Ma quando è apparsa l’alga rossa nella diga del Pertusillo che tipo di motivazioni hanno dato le istituzioni?

“Quando è apparsa l’alga rossa l’ex direttore generale dell’ARPAB di nomina politica disse che era per effetto meteo climatico. Successivamente una professoressa universitaria di Roma, Patrizia Albertano, grande esperta di alghe, dalle pagine di un noto quotidiano, precisa che l’effetto meteo climatico era una sciocchezza e che se quelle acque erano destinate al consumo umano andava necessariamente informata la popolazione e che non farlo sarebbe stato da criminali”.

C’è qualcuno che si è mosso in suo favore?

“Si sono intervenuti con  delle interrogazioni i consiglieri Aurelio Pace, Francesco Mollica oltre che l’onorevole Elisabetta Zamparutti, ma alle interrogazioni fatte a mio favore, ad oggi, non c'è stata nessuna risposta”.

Alla luce di tutto quello che è successo, se potesse tornare indietro rifarebbe tutto?

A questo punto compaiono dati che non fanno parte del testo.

(** [userVotingStatus={votingStatus?.user_status}] *)
Definition userVotingStatus (votingStatus : option VotingStatusData)
  : option VotingStatus :=
  option_map user_status votingStatus.

(** [const isExpired = status === "EXPIRED"], the prop handed to the
    voting panel; the suggestion list is rendered when it is false. *)
Definition isExpired (now voting_deadline : Z) : bool :=
  String.eqb (getProposalStatus now voting_deadline) "EXPIRED".

Definition getStatusBadgeClass (status : string) : string :=
  if String.eqb status "ACTIVE" then
    "bg-green-500/20 text-green-700 backdrop-blur-sm"
  else if String.eqb status "ENDING SOON" then
    "bg-orange-500/20 text-orange-700 backdrop-blur-sm"
  else if String.eqb status "EXPIRED" then
    "bg-red-500/20 text-red-700 backdrop-blur-sm"
  else "bg-gray-500/20 text-gray-700 backdrop-blur-sm".

End ProposalDetailPage.

Module Category.

(** [interface Category] of [SuggestionDisplay.tsx] and
    [SuggestionForm.tsx]. *)
Record t := {
  category_id : string;
  title : string;
  created_by : string }.

End Category.

(** ** Applied detection ([SuggestionDisplay.tsx]) *)

Module SuggestionDisplay.

(** Strict equality [===] of two optional numbers. *)
Definition strict_eq_number (a b : option Z) : bool :=
  match a, b with
  | Some x, Some y => x =? y
  | None, None => true
  | _, _ => false
  end.

(** Strict equality [===] of two optional strings. *)
Definition strict_eq_string (a b : option string) : bool :=
  match a, b with
  | Some x, Some y => String.eqb x y
  | None, None => true
  | _, _ => false
  end.

Definition isSuggestionApplied
    (userVotingStatus : option VotingStatus) (suggestion : Suggestion) : bool :=
  match userVotingStatus with
  | None => false
  | Some st =>
      match suggestion_type suggestion with
      | vote_option =>
          has_voted st
          && strict_eq_number (voted_option st) (target_option_number suggestion)
      | delegate =>
          has_delegated st
          && strict_eq_string (option_map unique_id (delegate_info st))
                              (target_user suggestion)
      end
  end.

(** [const cooldownActive = userVotingStatus?.cooldown_active || false] *)
Definition cooldownActive (userVotingStatus : option VotingStatus) : bool :=
  match userVotingStatus with
  | None => false
  | Some st => cooldown_active st
  end.

(** [const isVotingActive = () => now < deadline] *)
Definition isVotingActive (now : Z) (proposal : Proposal.t) : bool :=
  now <? Proposal.voting_deadline proposal.

(** The [disabled] attribute of the Apply button. *)
Definition applyDisabled (now : Z) (proposal : Proposal.t)
    (userVotingStatus : option VotingStatus) (isApplying : bool)
    (suggestion : Suggestion) : bool :=
  let isApplied := isSuggestionApplied userVotingStatus suggestion in
  let votingActive := isVotingActive now proposal in
  isApplying || isApplied || negb votingActive
  || (cooldownActive userVotingStatus && negb isApplied).

(** The comparator of [sortedSuggestions]: vote suggestions first, then
    delegate suggestions; inside a type the newer one first. *)
Definition compareSuggestions (a b : Suggestion) : Z :=
  match suggestion_type a, suggestion_type b with
  | vote_option, delegate => -1
  | delegate, vote_option => 1
  | _, _ => created_at b - created_at a
  end.

(** [const sortedSuggestions = [...suggestions].sort(...)] *)
Definition sortedSuggestions (suggestions : list Suggestion) : list Suggestion :=
  Js.sort compareSuggestions suggestions.

Definition formatSuggestionTime (now createdAt : Z) : string :=
  let diffHours := (now - createdAt) / (1000 * 60 * 60) in
  if diffHours <? 1 then "Just now"
  else if diffHours =? 1 then "1 hour ago"
  else if diffHours <? 24 then Js.number_to_string diffHours ++ " hours ago"
  else
    let diffDays := diffHours / 24 in
    if diffDays =? 1 then "1 day ago"
    else Js.number_to_string diffDays ++ " days ago".

(** The [canUserCreateSuggestions] memo. *)
Definition canUserCreateSuggestions (loadingCategories : bool)
    (userCategories : list Category.t) (proposal : Proposal.t) : bool :=
  if loadingCategories then false
  else existsb (fun cat => String.eqb (Category.created_by cat)
                                      (Proposal.created_by proposal))
               userCategories.

(** [canCreateSuggestions && canUserCreateSuggestions], the condition
    under which the "Create Suggestion" button is rendered;
    [canCreateSuggestions] is the prop the page computes. *)
Definition createButtonShown (canCreateSuggestions loadingCategories : bool)
    (userCategories : list Category.t) (proposal : Proposal.t) : bool :=
  canCreateSuggestions
  && canUserCreateSuggestions loadingCategories userCategories proposal.

End SuggestionDisplay.

(** ** The status display ([VotingStatus.tsx]) *)

Module VotingStatusComponent.

(** The alternatives the component renders. *)
Inductive View :=
| Skeleton
| UnableToLoad
| Voted (selected : ProposalOption)
| Delegated (to : DelegateInfo)
| NotParticipated.

Definition VotingStatus (status : option VotingStatus) (loading : bool) : View :=
  if loading then Skeleton
  else
    match status with
    | None => UnableToLoad
    | Some st =>
        match has_voted st, selected_option st with
        | true, Some sel => Voted sel
        | _, _ =>
            match has_delegated st, delegate_info st with
            | true, Some d => Delegated d
            | _, _ => NotParticipated
            end
        end
    end.

(** The text each alternative shows. *)
Definition caption (v : View) : string :=
  match v with
  | Skeleton => ""
  | UnableToLoad => "Unable to load voting status"
  | Voted sel =>
      "You voted for Option " ++ Js.number_to_string (option_number sel)
  | Delegated d => "You delegated to @" ++ unique_id d
  | NotParticipated => "You haven't participated yet"
  end.

End VotingStatusComponent.

(** ** Network requests issued by the voting components *)

Inductive Request :=
| GET_voting_status (proposal_id : string)
| POST_vote (proposal_id : string) (option_number : Z)
| POST_delegate (proposal_id : string) (target_user : string).

(** ** The vote modal ([VoteModal.tsx]) *)

Module VoteModal.

Record Props := {
  proposal : Proposal.t;
  currentVote : option ProposalOption }.

Record State := {
  isVisible : bool;
  selectedOption : Z;
  submitting : bool }.

(** [useState(currentVote?.option_number || 1)]; the mount effect has
    already set [isVisible]. *)
Definition initial (p : Props) : State :=
  {| isVisible := true;
     selectedOption :=
       match currentVote p with
       | Some v =>
           if Js.truthy_number (option_number v) then option_number v else 1
       | None => 1
       end;
     submitting := false |}.

(** [onChange] of a radio input: [setSelectedOption(parseInt(value))]. *)
Definition setSelectedOption (n : Z) (st : State) : State :=
  {| isVisible := isVisible st; selectedOption := n;
     submitting := submitting st |}.

Definition setSubmitting (b : bool) (st : State) : State :=
  {| isVisible := isVisible st; selectedOption := selectedOption st;
     submitting := b |}.

Definition setIsVisible (b : bool) (st : State) : State :=
  {| isVisible := b; selectedOption := selectedOption st;
     submitting := submitting st |}.

(** [handleSubmit] up to its [await]: the guard, [setSubmitting(true)] and
    the request it sends (if any). *)
Definition handleSubmit (p : Props) (st : State) : State * option Request :=
  if negb (Js.truthy_number (selectedOption st)) || submitting st
  then (st, None)
  else (setSubmitting true st,
        Some (POST_vote (Proposal.proposal_id (proposal p)) (selectedOption st))).

(** [handleClose]: hides the modal; the caller arms [setTimeout(onClose, 300)]. *)
Definition handleClose (st : State) : State := setIsVisible false st.

(** The continuation of [handleSubmit] after the [await]: on [response.ok]
    [onSuccess(); handleClose()], and [setSubmitting(false)] in [finally].
    The boolean tells whether [onSuccess] and [handleClose] were called. *)
Definition handleSubmit_settle (r : FetchResult unit) (st : State)
  : State * bool :=
  match r with
  | Ok _ => (setSubmitting false (handleClose st), true)
  | NotOk _ => (setSubmitting false st, false)
  | Thrown => (setSubmitting false st, false)
  end.

(** The X and Cancel buttons carry [disabled={submitting}]. *)
Definition closeButtonDisabled (st : State) : bool := submitting st.

End VoteModal.

(** ** The delegate modal ([DelegateModal.tsx]) *)

Module OrganizationUser.

(** [interface OrganizationUser] *)
Record t := {
  unique_id : string;
  first_name : string;
  last_name : string }.

End OrganizationUser.

Module DelegateModal.

Record Props := {
  proposal : Proposal.t;
  currentDelegate : option DelegateInfo }.

Record State := {
  isVisible : bool;
  targetUser : string;
  submitting : bool;
  organizationUsers : list OrganizationUser.t;
  loadingUsers : bool;
  showDropdown : bool }.

Record Validation := {
  valid : bool;
  message : string }.

(** [useState(currentDelegate?.unique_id || "")] *)
Definition initial (p : Props) : State :=
  {| isVisible := true;
     targetUser :=
       match currentDelegate p with
       | Some d => unique_id d
       | None => ""
       end;
     submitting := false;
     organizationUsers := [];
     loadingUsers := true;
     showDropdown := false |}.

Definition setSubmitting (b : bool) (st : State) : State :=
  {| isVisible := isVisible st; targetUser := targetUser st;
     submitting := b; organizationUsers := organizationUsers st;
     loadingUsers := loadingUsers st; showDropdown := showDropdown st |}.

(** The [validation] memo. *)
Definition validation (st : State) : Validation :=
  if negb (Js.truthy_string (Js.trim (targetUser st))) then
    {| valid := false; message := "Please enter a username" |}
  else
    let trimmed := Js.trim (targetUser st) in
    let userExists :=
      existsb (fun user =>
                 String.eqb (Js.toLowerCase (OrganizationUser.unique_id user))
                            (Js.toLowerCase trimmed))
              (organizationUsers st) in
    if negb userExists then
      {| valid := false; message := "User not found in your organization" |}
    else {| valid := true; message := "Valid user" |}.

(** [handleSubmit] up to its [await]. *)
Definition handleSubmit (p : Props) (st : State) : State * option Request :=
  if negb (valid (validation st)) || submitting st
  then (st, None)
  else (setSubmitting true st,
        Some (POST_delegate (Proposal.proposal_id (proposal p))
                            (Js.trim (targetUser st)))).

Definition setTargetUser (v : string) (st : State) : State :=
  {| isVisible := isVisible st; targetUser := v;
     submitting := submitting st; organizationUsers := organizationUsers st;
     loadingUsers := loadingUsers st; showDropdown := showDropdown st |}.

Definition setShowDropdown (b : bool) (st : State) : State :=
  {| isVisible := isVisible st; targetUser := targetUser st;
     submitting := submitting st; organizationUsers := organizationUsers st;
     loadingUsers := loadingUsers st; showDropdown := b |}.

Definition setIsVisible (b : bool) (st : State) : State :=
  {| isVisible := b; targetUser := targetUser st;
     submitting := submitting st; organizationUsers := organizationUsers st;
     loadingUsers := loadingUsers st; showDropdown := showDropdown st |}.
(** * Verification of the tutoring application's service layer

    Shallow embedding of the retry loops, the structured-response parser
    (services/geminiService.ts) and the PDF paginator
    (services/exportService.ts), followed by the properties proved about
    them.

    Conventions of the embedding:
    - a JavaScript string is a [string] holding its UTF-8 bytes; substring
      tests on well-formed UTF-8 agree with the tests on UTF-16 code units;
    - a JavaScript number that counts (loop index, retries) is a [nat], a
      delay in milliseconds is a [Z], a length in millimetres is an exact
      rational [Q]; a draw of [Math.random] is the binary64 value it is,
      given by its significand and exponent, and its product with 1000 is
      rounded as binary64 arithmetic rounds it;
    - an awaited call to a collaborator (the generation API, the rasterizer,
      [Math.random]) is read from an oracle indexed by the number of earlier
      calls; what the code does to the outside (calls, timers, the saved file,
      the alert) is returned as data;
    - [console.warn] and [console.error] are not modelled. *)

From Stdlib Require Import String Ascii List ZArith QArith Qround Bool Lia Lqa Arith
  Permutation.
Import ListNotations.

Local Open Scope string_scope.

(** ** JavaScript strings *)

(** [s.startsWith(p)]. *)
Fixpoint startsWith (s p : string) : bool :=
  match p, s with
  | EmptyString, _ => true
  | String c p', String d s' => if Ascii.eqb c d then startsWith s' p' else false
  | String _ _, EmptyString => false
  end.

(** [s.includes(sub)]. *)
Fixpoint includes (s sub : string) : bool :=
  if startsWith s sub then true
  else match s with
       | EmptyString => false
       | String _ s' => includes s' sub
       end.

(** ** Thrown values *)

(** What a [catch] clause can receive: an [Error] object (with its [name] and
    [message]) or [undefined]. *)
Inductive JsValue : Type :=
| Undefined
| ErrorObj (name message : string).

(** [new Error(message)]. *)
Definition newError (message : string) : JsValue := ErrorObj "Error" message.

(** [Error.prototype.toString]: the name, the message, or both joined by a
    colon and a space. *)
Definition toString (name message : string) : string :=
  match name, message with
  | EmptyString, _ => message
  | _, EmptyString => name
  | _, _ => name ++ ": " ++ message
  end.

(** The settlement of a promise. *)
Inductive completion (A : Type) : Type :=
| Fulfilled (a : A)
| Rejected (e : JsValue).
Arguments Fulfilled {A} a.
Arguments Rejected {A} e.

(** ** The generation API boundary *)

(** A [GenerateContentResponse]: its [text] getter gives a string or
    [undefined]. *)
Record GenerateContentResponse : Type := { text : option string }.

(** [!response.text]: [undefined] and the empty string are falsy. *)
Definition noText (t : option string) : bool :=
  match t with
  | None => true
  | Some EmptyString => true
  | Some _ => false
  end.

(** One awaited call to the API: it resolves, possibly with no response
    object, or it throws. *)
Inductive ApiResult : Type :=
| Resolves (response : option GenerateContentResponse)
| Throws (name message : string).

“Assolutamente si, io ritengo importantissimo il rispetto dell’ambiente e delle persone che ci vivono. Io avevo lanciato l’allarme il 7 gennaio 2010,  avevano sei mesi di tempo, potevano intervenire per evitare che venisse portato a più gravi conseguenze l'inquinamento e, invece, hanno preferito dare ascolto all'ex assessore regionale all'ambiente e non valutare quello che io gli stavo dicendo. Noi dovremmo chiedere ad una società trasparente, democratica, quello che è un nostro sacrosanto diritto, che è quello alla salute che è sancito anche  dall'articolo 32 della Costituzione Italiana. Gli Enti locali dovrebbero garantire la trasparenza dei dati, la comprensibilità a tutti degli stessi, dovrebbero aprire pubblici dibattiti su temi quali ad esempio le estrazioni petrolifere o la presenza di aziende che lavorano nel settore dello smaltimento dei rifiuti pericolosi o di aziende ad alto rischio ambientale, perché la popolazione ha il diritto di intervenire sulla sostenibilità ambientale. Se poi, invece, avviene una reazione così spropositata come è accaduto con me allora vuol dire che c'è qualcosa che non va. Questo significa offendere la nostra intelligenza”.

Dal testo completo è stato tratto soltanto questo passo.